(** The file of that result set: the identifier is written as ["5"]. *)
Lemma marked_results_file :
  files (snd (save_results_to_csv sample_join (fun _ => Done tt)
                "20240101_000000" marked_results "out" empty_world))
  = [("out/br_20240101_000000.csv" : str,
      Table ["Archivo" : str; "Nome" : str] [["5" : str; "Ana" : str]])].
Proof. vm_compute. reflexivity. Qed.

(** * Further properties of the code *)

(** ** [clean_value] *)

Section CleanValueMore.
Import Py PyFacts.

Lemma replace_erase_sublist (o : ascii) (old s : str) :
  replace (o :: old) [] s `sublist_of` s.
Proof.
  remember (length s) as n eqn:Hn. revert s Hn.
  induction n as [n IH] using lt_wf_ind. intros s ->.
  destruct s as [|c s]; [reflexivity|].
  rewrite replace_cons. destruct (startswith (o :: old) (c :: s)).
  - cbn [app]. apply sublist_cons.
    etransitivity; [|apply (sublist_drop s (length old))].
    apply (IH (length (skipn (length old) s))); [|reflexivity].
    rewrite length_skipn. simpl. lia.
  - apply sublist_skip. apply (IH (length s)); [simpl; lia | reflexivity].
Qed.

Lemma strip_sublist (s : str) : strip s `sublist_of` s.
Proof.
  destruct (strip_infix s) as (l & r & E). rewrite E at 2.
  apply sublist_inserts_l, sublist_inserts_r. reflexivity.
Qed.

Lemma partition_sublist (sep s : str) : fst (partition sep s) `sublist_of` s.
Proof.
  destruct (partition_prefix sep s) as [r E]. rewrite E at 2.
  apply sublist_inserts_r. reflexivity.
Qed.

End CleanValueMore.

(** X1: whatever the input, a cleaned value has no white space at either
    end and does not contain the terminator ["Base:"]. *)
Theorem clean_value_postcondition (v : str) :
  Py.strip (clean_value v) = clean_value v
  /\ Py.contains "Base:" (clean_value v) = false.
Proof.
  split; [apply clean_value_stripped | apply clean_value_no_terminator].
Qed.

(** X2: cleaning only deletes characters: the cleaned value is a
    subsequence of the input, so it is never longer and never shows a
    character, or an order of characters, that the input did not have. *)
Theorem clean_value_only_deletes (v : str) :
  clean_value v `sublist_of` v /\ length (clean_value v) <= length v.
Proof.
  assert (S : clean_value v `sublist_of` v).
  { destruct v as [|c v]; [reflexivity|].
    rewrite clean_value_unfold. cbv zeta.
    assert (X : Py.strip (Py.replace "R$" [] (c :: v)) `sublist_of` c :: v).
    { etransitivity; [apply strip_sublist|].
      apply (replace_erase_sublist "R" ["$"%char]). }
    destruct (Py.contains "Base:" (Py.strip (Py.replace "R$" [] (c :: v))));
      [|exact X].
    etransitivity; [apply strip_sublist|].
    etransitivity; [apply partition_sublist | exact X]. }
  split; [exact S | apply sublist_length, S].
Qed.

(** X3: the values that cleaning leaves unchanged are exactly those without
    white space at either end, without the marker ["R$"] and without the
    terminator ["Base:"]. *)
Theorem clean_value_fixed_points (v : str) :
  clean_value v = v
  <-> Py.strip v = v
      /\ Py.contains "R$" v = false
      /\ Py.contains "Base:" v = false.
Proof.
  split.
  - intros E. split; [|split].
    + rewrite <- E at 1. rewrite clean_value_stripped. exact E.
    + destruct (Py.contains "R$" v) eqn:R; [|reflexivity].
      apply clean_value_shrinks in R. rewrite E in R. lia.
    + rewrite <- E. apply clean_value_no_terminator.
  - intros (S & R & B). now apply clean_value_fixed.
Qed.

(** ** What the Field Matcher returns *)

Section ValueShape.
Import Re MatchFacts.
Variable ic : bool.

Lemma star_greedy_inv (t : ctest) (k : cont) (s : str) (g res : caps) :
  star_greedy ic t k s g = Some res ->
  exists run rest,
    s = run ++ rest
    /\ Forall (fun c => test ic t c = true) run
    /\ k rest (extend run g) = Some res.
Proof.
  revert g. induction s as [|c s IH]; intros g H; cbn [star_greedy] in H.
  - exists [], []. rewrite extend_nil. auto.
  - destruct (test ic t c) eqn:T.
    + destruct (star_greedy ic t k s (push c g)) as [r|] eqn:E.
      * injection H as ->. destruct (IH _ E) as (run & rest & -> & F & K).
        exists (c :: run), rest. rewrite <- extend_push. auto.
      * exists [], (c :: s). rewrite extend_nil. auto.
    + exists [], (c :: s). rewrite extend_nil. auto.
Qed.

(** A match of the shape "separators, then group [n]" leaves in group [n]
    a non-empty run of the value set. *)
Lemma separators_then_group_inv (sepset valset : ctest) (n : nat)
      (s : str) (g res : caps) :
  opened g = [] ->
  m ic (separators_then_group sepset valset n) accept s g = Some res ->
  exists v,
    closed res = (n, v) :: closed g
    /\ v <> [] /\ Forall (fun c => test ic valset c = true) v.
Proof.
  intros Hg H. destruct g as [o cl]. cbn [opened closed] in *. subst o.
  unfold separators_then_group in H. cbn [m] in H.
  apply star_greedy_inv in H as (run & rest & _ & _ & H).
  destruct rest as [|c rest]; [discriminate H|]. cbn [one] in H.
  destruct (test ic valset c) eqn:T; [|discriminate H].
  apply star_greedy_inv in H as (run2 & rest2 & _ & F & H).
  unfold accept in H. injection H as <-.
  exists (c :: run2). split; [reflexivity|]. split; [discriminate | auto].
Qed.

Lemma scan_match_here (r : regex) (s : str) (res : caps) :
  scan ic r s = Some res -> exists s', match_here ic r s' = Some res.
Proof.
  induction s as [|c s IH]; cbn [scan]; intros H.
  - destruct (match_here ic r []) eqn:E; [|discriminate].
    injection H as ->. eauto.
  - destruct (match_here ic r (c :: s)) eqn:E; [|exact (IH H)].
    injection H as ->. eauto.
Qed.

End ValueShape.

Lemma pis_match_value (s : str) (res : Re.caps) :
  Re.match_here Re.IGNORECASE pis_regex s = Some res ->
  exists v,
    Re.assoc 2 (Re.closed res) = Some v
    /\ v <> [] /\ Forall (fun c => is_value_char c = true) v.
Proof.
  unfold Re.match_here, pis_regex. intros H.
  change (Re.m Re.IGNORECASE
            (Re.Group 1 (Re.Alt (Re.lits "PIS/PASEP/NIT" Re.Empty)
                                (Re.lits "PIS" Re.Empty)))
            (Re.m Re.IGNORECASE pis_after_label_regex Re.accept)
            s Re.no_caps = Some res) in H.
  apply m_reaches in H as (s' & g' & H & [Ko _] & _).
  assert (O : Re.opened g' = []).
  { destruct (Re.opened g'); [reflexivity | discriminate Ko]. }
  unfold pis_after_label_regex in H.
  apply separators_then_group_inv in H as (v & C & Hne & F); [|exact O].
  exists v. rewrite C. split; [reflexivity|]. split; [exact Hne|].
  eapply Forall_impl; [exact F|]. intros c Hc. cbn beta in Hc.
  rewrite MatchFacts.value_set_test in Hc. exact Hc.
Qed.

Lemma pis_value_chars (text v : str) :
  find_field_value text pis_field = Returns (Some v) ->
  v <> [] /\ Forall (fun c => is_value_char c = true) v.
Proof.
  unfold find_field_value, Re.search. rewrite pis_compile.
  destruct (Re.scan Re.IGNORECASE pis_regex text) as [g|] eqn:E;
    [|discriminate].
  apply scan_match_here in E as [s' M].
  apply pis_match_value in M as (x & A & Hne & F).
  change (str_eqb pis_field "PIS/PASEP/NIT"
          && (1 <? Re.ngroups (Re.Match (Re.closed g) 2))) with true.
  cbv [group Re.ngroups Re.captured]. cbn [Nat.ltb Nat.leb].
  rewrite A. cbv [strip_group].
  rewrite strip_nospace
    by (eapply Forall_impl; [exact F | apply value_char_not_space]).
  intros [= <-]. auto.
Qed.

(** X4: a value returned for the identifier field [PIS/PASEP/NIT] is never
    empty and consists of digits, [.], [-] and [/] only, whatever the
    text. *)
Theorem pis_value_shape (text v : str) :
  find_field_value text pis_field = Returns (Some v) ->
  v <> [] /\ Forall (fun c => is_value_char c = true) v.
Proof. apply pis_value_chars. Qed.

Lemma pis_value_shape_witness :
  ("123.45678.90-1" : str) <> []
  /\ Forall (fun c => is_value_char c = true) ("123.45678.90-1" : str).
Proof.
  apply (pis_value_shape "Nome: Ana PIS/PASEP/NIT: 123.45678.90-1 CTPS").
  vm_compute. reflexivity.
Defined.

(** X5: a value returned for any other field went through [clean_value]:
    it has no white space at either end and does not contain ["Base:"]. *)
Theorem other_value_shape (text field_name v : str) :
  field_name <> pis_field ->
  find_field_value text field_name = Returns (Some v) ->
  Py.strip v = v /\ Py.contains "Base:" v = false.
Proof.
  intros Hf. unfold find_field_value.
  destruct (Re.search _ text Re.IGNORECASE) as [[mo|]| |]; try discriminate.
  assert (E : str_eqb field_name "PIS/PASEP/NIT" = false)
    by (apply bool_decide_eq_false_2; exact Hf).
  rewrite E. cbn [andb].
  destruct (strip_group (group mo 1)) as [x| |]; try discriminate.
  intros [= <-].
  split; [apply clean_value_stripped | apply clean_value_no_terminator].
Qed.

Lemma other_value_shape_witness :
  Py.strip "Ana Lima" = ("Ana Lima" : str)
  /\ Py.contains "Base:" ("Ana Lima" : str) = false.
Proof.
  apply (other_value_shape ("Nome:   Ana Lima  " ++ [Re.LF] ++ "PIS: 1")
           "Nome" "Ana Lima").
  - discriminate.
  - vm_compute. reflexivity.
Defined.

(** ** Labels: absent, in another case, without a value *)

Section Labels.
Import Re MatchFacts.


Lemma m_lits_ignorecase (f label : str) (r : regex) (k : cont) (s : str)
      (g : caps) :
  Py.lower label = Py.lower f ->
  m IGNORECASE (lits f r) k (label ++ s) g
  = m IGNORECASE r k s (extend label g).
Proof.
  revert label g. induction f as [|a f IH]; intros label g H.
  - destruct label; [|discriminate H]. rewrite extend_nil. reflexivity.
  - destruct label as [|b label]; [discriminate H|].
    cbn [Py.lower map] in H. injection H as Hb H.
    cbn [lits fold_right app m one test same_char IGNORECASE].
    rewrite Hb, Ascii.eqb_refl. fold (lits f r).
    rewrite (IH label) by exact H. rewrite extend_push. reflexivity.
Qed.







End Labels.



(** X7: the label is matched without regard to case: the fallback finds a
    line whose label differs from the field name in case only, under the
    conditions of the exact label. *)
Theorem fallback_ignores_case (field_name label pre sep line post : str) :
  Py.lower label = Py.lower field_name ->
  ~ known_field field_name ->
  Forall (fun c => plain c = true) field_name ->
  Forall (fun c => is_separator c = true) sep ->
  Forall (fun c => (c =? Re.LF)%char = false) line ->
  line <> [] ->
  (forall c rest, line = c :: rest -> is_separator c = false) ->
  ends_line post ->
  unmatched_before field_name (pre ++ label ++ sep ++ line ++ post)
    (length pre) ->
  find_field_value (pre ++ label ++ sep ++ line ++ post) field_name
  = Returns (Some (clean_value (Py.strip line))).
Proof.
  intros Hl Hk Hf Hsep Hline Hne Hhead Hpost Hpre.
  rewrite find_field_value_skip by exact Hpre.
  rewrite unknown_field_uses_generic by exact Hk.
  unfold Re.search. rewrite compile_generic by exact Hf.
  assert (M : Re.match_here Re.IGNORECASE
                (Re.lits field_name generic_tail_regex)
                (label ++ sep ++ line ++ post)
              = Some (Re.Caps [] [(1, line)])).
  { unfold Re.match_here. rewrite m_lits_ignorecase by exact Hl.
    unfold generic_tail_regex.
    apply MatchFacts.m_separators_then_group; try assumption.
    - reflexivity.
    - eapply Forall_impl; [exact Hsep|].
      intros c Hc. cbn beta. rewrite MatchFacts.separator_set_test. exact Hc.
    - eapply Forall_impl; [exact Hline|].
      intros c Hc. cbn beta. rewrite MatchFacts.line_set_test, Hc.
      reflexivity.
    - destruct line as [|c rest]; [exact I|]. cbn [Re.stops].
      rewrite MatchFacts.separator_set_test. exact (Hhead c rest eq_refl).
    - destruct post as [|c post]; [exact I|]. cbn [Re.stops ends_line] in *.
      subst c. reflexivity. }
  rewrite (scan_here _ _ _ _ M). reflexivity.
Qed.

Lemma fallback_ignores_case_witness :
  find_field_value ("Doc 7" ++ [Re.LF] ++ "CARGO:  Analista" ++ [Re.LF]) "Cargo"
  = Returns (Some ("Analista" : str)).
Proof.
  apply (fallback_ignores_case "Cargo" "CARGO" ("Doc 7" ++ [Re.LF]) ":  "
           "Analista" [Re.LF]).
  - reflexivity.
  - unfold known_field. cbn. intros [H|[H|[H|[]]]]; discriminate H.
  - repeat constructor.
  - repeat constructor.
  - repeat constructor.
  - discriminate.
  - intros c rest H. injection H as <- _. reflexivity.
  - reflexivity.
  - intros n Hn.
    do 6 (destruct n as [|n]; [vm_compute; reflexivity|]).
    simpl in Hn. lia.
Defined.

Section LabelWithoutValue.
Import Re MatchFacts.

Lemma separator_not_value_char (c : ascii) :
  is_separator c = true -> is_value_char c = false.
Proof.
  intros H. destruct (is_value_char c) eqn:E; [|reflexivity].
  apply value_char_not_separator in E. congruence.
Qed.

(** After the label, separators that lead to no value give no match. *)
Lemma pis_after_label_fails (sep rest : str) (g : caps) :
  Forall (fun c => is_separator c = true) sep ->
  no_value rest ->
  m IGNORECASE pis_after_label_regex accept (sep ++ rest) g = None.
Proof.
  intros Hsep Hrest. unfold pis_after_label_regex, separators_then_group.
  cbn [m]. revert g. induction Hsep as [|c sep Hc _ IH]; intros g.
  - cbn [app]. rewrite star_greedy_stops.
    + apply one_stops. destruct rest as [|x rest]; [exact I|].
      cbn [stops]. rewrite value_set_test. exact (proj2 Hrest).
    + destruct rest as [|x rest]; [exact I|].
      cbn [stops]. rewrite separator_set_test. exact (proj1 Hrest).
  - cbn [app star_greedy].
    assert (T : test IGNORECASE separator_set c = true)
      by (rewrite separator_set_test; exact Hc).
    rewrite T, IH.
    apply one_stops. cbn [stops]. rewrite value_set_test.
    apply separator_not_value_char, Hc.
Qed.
════
TASK BRIEF: The lines above, starting at the one with "unmatched_before field_name (pre" and ending at the one with "rewrite find_field_value_skip by", are the only ones to return, exactly as written.

SOLUTION FOR THIS EXERCISE:
  unmatched_before field_name (pre ++ label ++ sep ++ line ++ post)
    (length pre) ->
  find_field_value (pre ++ label ++ sep ++ line ++ post) field_name
  = Returns (Some (clean_value (Py.strip line))).
Proof.
  intros Hl Hk Hf Hsep Hline Hne Hhead Hpost Hpre.
  rewrite find_field_value_skip by exact Hpre.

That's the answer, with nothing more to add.